I'm Josh and and there's Chuck, and we're sitting in for Dave today, and this is Short Stuff. That's right, and we are here today to talk about, this is sort of a two-parter in one, about, I'm just calling this alt libraries, as in alternative libraries.
Sure. One reason is because I was on a walk the other day, and we have quite a few little free libraries in our neighborhood, and they are all super cute.
If you don't know what we're talking about, they're little boxes usually in the shape of a house, or it could be a doghouse, or it could be a literal library or schoolhouse, just some sort of small housey type structure with a little clear door. And inside are books that you can take a book.
You can take a couple of books. You can leave a book.
And it's just one of the great things. And I grabbed one.
I usually don't even look at them that much because I just have too many books I'm behind on already. But one popped up in my eye, peripheral vision that would be perfect for Ruby.
So I grabbed it, and she's reading it and loving it. And so I thought we should do a little ode to alt libraries like this.
What was the book? I can't remember the last kids on earth or something like that. That sounds good.
That may not be the title, but that's sort of the premise. Is she, she might be too old for this, but maybe not.
Has she ever read any of the scary stories to tell in the dark books? I don't think. And it is actually called The Last Kids on Earth.
It looks like it's a series. No.
That sounds like something right up her alley, though. Okay.
Go to eBay and find whatever editions came out in the 80s. Okay.
Because they have some of the greatest illustrations ever that made everything so much more unsettling. You have to get those watercolor illustrations or else don't even bother.
I'm looking at them now and they are terrifying. They are.
It's so great. I remember being a kid and just being like, this is so great.
I feel so alive. Thanks for the wreck.
Yeah. There's also more scary stories, The Tunnel in the Dark, pretty much equally good.
So maybe we should flip it and start with Little Free Libraries since I mentioned that one first as inspirato.
But in 29, how the story goes, and this is straight from their website, a man named Todd Boll from Wisconsin, Hudson, Wisconsin,
started it all when he built a little model of a schoolhouse, of a little one-room schoolhouse as a tribute to his mom, who was a teacher, put it on a post, put some books in it, and said, hey, everyone, if you want a book, take one. If you want to drop one off, that'd be great, too.
And it was a big hit. It was a huge hit, actually.
So apparently Andrew Carnegie funded, I believe, 2,500 plus. For some reason, everybody says 2,508.
So I'm guessing that's the number. Public libraries around the turn of last century or early last century.
And there's still plenty around that he essentially partnered with whatever local government and said, I'll give you a bunch of money or I'll throw in half or something like that. And that was one of the big pieces of philanthropy he was known for.
So I guess Todd Bola and Rick Brooks said, let's try to see if we can make 2,508 of these things by the end of 2013, which was a couple of years after they started. And they just blew that goal out of the water.
Yeah. Rich Brooks was the guy, like you said, he partnered with.
He actually retired from the, which is now an NGO in 2014. But he, you know, they were pals and he thought it was a great idea.
And again, inspired by Carnegie, they set out to start building these by 2010. So in 29 is when the first one was built.
By 2010, it was like an established thing that was happening. They started to give them away.
They had charter signs if it was an official one engraved with a charter number. And it just people were into it.
And they start, you know, you see one of these things in your neighborhood. I remember when I saw the first one, I was like, wow, that's an incredible idea.
And it felt like within that year we had like six or seven more.
Yeah, I remember the first time I saw when I didn't get the concept.
So I kind of burned it down a book that I wanted.

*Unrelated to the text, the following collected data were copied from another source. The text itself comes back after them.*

Definition storeUrl : string := "http://localhost:8010/api/v1/".
Definition chrisUrl : string := "http://localhost:8000/api/v1/".

Definition store : StoreClient.t :=
  StoreClient.constructor storeUrl (Some (TokenAuth "d757da9c")) 30000.

Definition cube : Auth := BasicAuth "cube" "cube1234".

Definition chris : Client.t := fresh_client chrisUrl cube.

(** The entry point of the ChRIS service, with the links to its high level
    resources. *)
Definition feeds : Collection :=
  coll [ {| link_rel := "files"; link_href := chrisUrl ++ "files/" |};
         {| link_rel := "plugins"; link_href := chrisUrl ++ "plugins/" |};
         {| link_rel := "tags"; link_href := chrisUrl ++ "tags/" |};
         {| link_rel := "user"; link_href := chrisUrl ++ "users/1/" |} ]
       [].

(** The client after a successful discovery. *)
Definition discovered : Client.t :=
  fst (Client.discover Client.top_urls (Some feeds) chris).

(** A feed list that was fetched before. *)
Definition fetched : Resource.t :=
  Resource.populated_list (Resource.new (UStr chrisUrl) cube) feeds PNull.


Definition plugin (id : Z) (links : list Link) : Item :=
  {| item_href := storeUrl ++ to_string (Num id) ++ "/";
     item_data := [ {| d_name := "id"; d_value := Num id |};
                    {| d_name := "name"; d_value := Str "simplefsapp" |};
                    {| d_name := "public_repo";
                       d_value := Str "https://github.com/FNNDSC/a" |} ];
     item_links := links |}.

Definition network_error : failure + response :=
  inl {| f_message := "Network Error"; f_response := None |}.

Definition pipelines_link : Link :=
  {| link_rel := "pipelines"; link_href := storeUrl ++ "pipelines/" |}.

(** A store client that has set its pipeline URLs. *)
Definition store_with_pipelines : StoreClient.t :=
  {| StoreClient.storeUrl := storeUrl;
     StoreClient.storeQueryUrl := storeUrl ++ "search/";
     StoreClient.pipelinesUrl := UArr [(storeUrl ++ "pipelines/")%string];
     StoreClient.pipelinesQueryUrl := storeUrl ++ "pipelines/search/";
     StoreClient.auth := Some (TokenAuth "d757da9c");
     StoreClient.timeout := 30000;
     StoreClient.contentType := StoreClient.collection_json |}.

(** An item without a [public_repo] descriptor. *)
Definition bare (id : Z) : Item :=
  {| item_href := storeUrl ++ to_string (Num id) ++ "/";
     item_data := [ {| d_name := "id"; d_value := Num id |} ];
     item_links := [] |}.

End Fixtures.

(** * Properties *)

Unset Implicit Arguments.

(** Unfolding of the promise combinators and of the transport. *)
Ltac run :=
  unfold and_then, resolve, reject, settle, resolve_unguarded, this, assign,
    in_world, Request_get, Request_post, Request_put, Request_delete, send;
  simpl.

(** Case analysis on the synchronous result that a goal branches on. *)
Ltac case_sum :=
  match goal with
  | |- context [match ?x with inl _ => _ | inr _ => _ end] => destruct x
  end.

(** Use of the hypothesis [H] that the service answers the next request. *)
Ltac answered H :=
  unfold Request_get, Request_post, Request_put, Request_delete, send,
    store_get, store_put, store_post, account_request, token_request,
    resource_request, StoreClient.new_Request, StoreClient.collection_json
    in *;
  simpl in *; rewrite H; simpl.

(** A relation has a URL exactly when a link carries it. *)
Lemma getLinkRelationUrls_nonempty {A} `{Linked A} (obj : A) (rel : string) :
  StoreClient.nonempty (Collection.getLinkRelationUrls obj rel) = true <->
  exists l, In l (links_of obj) /\ link_rel l = rel.
Proof.
  unfold Collection.getLinkRelationUrls.
  induction (links_of obj) as [|l ls IH]; simpl.
  - split; [discriminate | intros (l & [] & _)].
  - destruct (link_rel l =? rel) eqn:E; simpl.
    + apply String.eqb_eq in E. split; [|reflexivity].
      intros _. exists l. auto.
    + apply String.eqb_neq in E. rewrite IH. split.
      * intros (l' & Hin & Hrel). exists l'. auto.
      * intros (l' & [<- | Hin] & Hrel); [contradiction|]. exists l'. auto.
Qed.

Lemma getLinkRelationUrls_nil {A} `{Linked A} (obj : A) (rel : string) :
  Collection.getLinkRelationUrls obj rel = [] <->
  forall l, In l (links_of obj) -> link_rel l <> rel.
Proof.
  pose proof (getLinkRelationUrls_nonempty obj rel) as Hne.
  destruct (Collection.getLinkRelationUrls obj rel) as [|u us]; simpl in Hne.
  - split; [|reflexivity]. intros _ l Hin Hrel.
    assert (false = true) by (apply Hne; exists l; auto). discriminate.
  - split; [discriminate|]. intros Hno.
    destruct Hne as [Hne _]. destruct (Hne eq_refl) as (l & Hin & Hrel).
    exfalso. exact (Hno l Hin Hrel).
Qed.

(** ** Requests and answers *)

Lemma in_world_run {O W A} (m : async W A) (o : O) (w : W) :
  in_world m (o, w) = (fst (m w), (o, snd (m w))).
Proof. unfold in_world. simpl. now destruct (m w). Qed.

Section Requests.

Variable S : Type.
Variable respond : request -> S -> (failure + response) * S.

(** One answered request. *)
Lemma send_answered (r : request) (w : world S) (resp : response) (s : S) :
  respond r (server w) = (inr resp, s) ->
  send respond r w = (Resolved resp, logged w s [r]).
Proof. intros H. unfold send. now rewrite H. Qed.

Lemma fetchCollection_answered (self : StoreClient.t) (u : jsurl)
    (searchParams : params) (w : world S) (resp : response) (s : S) :
  respond (store_get self u searchParams) (server w) = (inr resp, s) ->
  StoreClient._fetchCollection respond self u searchParams w =
    (Resolved (p_collection (resp_data resp)),
     logged w s [store_get self u searchParams]).
Proof.
  intros H.
  unfold StoreClient._fetchCollection, Request_get, and_then, send,
    store_get in *.
  simpl in *. now rewrite H.
Qed.

Lemma store_get_answered (self : StoreClient.t) (u : jsurl)
    (searchParams : params) (w : world S) (resp : response) (s : S) :
  respond (store_get self u searchParams) (server w) = (inr resp, s) ->
  Request_get respond (StoreClient.new_Request self) u searchParams w =
    (Resolved resp, logged w s [store_get self u searchParams]).
Proof. intros H. apply (send_answered _ _ _ _ H). Qed.

Lemma store_put_answered (self : StoreClient.t) (u : jsurl) (b : body)
    (w : world S) (resp : response) (s : S) :
  respond (store_put self u b) (server w) = (inr resp, s) ->
  Request_put respond (StoreClient.new_Request self) u b w =
    (Resolved resp, logged w s [store_put self u b]).
Proof. intros H. apply (send_answered _ _ _ _ H). Qed.

Lemma store_post_answered (self : StoreClient.t) (u : jsurl) (b : body)
    (file : option upload) (w : world S) (resp : response) (s : S) :
  respond (store_post self u b file) (server w) = (inr resp, s) ->
  Request_post respond (StoreClient.new_Request self) u b file w =
    (Resolved resp, logged w s [store_post self u b file]).
Proof. intros H. apply (send_answered _ _ _ _ H). Qed.

(** Whatever the service answers, one call of the transport logs exactly
    its request. *)
Lemma sent_send (r : request) (w : world S) :
  sent (snd (send respond r w)) = sent w ++ [r].
Proof.
  unfold send. destruct (respond r (server w)) as [[f|resp] s]; reflexivity.
Qed.

(** The pipeline methods first make sure the URLs are set. *)
Lemma with_pipelinesQueryUrl_ensure A
    (k : StoreClient.t -> string -> async (world S) A)
    (st : StoreClient.t * world S) :
  StoreClient.with_pipelinesQueryUrl respond k st =
    match ensure_pipelines_urls respond st with
    | (Resolved _, (self, w)) =>
        let (r, w') := k self (StoreClient.pipelinesQueryUrl self) w in
        (r, (self, w'))
    | (Rejected e, st') => (Rejected e, st')
    | (Unsettled e, st') => (Unsettled e, st')
    end.
Proof.
  destruct st as [self w].
  unfold StoreClient.with_pipelinesQueryUrl, ensure_pipelines_urls.
  run. destruct (StoreClient.pipelinesQueryUrl self =? ""); simpl.
  - destruct (StoreClient.setPipelinesUrls respond (self, w))
      as [[[]|e|e] [self' w']]; reflexivity.
  - reflexivity.
Qed.

(** A throw of the last statement settles the promise as [item_result]
    says. *)
Lemma settle_item_result (resp : response) (w : world S) :
  fst (settle (StoreClient.getDataFromResponse resp "item") w)
    = item_result true resp.
Proof.
  unfold item_result.
  destruct (StoreClient.getDataFromResponse resp "item"); reflexivity.
Qed.

Lemma resolve_unguarded_item_result (resp : response) (w : world S) :
  fst (resolve_unguarded (StoreClient.getDataFromResponse resp "item") w)
    = item_result false resp.
Proof.
  unfold item_result.
  destruct (StoreClient.getDataFromResponse resp "item"); reflexivity.
Qed.

End Requests.

(** ** Lookups by id *)

(** C1 (counterexample). The store answers the lookup of plugin 7 with an
    empty collection: [getPlugin] rejects with a [RequestException], not
    with a [NotFoundError]. *)
Lemma getPlugin_not_found_counterexample :
  fst (StoreClient.getPlugin Fixtures.scripted Fixtures.store (Num 7)
         (Fixtures.start [Fixtures.ok (Fixtures.coll [] [])]))
    = Rejected (new_RequestException "Could not find resource with id: 7") /\
  ex_class (new_RequestException "Could not find resource with id: 7")
    = RequestException /\
  RequestException <> NotFoundError.
Proof. repeat split. discriminate. Qed.

Section Lookups.

Variable S : Type.
Variable respond : request -> S -> (failure + response) * S.

Lemma getItem_nothing (listRes : Resource.t) (id : jsval) :
  Resource.getItems listRes = [] ->
  exists e, Resource.getItem listRes id = inl e /\
            ex_class e = NotFoundError.
Proof.
  intros H. unfold Resource.getItem. rewrite H. simpl.
  eexists. split; reflexivity.
Qed.

Lemma getItemResourceData_nothing (self : StoreClient.t)
    (resQueryUrl : string) (id : jsval) (w : world S) (resp : response)
    (s : S) (coll : Collection) :
  let lookup := store_get self (UStr resQueryUrl) (PObj [("id", id)]) in
  respond lookup (server w) = (inr resp, s) ->
  p_collection (resp_data resp) = Some coll ->
  coll_items coll = [] ->
  StoreClient._getItemResourceData respond self resQueryUrl id w =
    (Rejected (StoreClient.not_found id), logged w s [lookup]).
Proof.
  intros lookup Hresp Hcoll Hitems.
  unfold StoreClient._getItemResourceData, and_then.
  rewrite (@fetchCollection_answered _ respond _ _ _ _ _ _ Hresp), Hcoll.
  simpl. now rewrite Hitems.
Qed.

And so I looked around to make sure no one was looking and put it in my jacket and ran off really quick.
I thought you got you got a bunch of books and you sold them on eBay. No, I just took one.
And sold it on eBay? Yeah, eventually. But I said that when they started, they wanted to make 2,508 of these things within a couple of years.
They ended up surpassing that with a year and a half left before their goal date. And they just kept going from there.
Apparently, Chuck, here's some mind boggling numbers for you. So they started in 2009.
In 2022, there were more than 150,000 little free libraries across the world in 120 different countries. Yeah, I did not know it had gone international until I started doing this research.
It's just incredible. Like I said, Brooks retired in 2014.
Someone actually wrote in 2015, a woman named Margaret, oh, she's a pretty famous author, actually, Margaret Aldrich, wrote the little free library book. So all of a sudden it's like launching books in and of itself.
They got in 2014, that same year, the Library of Congress Literacy Award. Just like people are lauding it.
People are building these things like crazy. And it's just become one of the cool things that, you know, started here in the U.S.
and then spread all over the place. Very sadly, in 2018, Todd Boll passed away from pancreatic cancer after the launch of their 75,000th at the time Little Free Library.
And he was working for them up until the end and has a great quote. I really believe in a Little Free Library on every block and a book in every hand.
I believe people can fix their neighborhoods, fix their communities, develop systems of sharing, learn from each other, and see that they have a better place in this planet to live. Very sweet.
That is a great last interview quote. Yeah, pretty awesome.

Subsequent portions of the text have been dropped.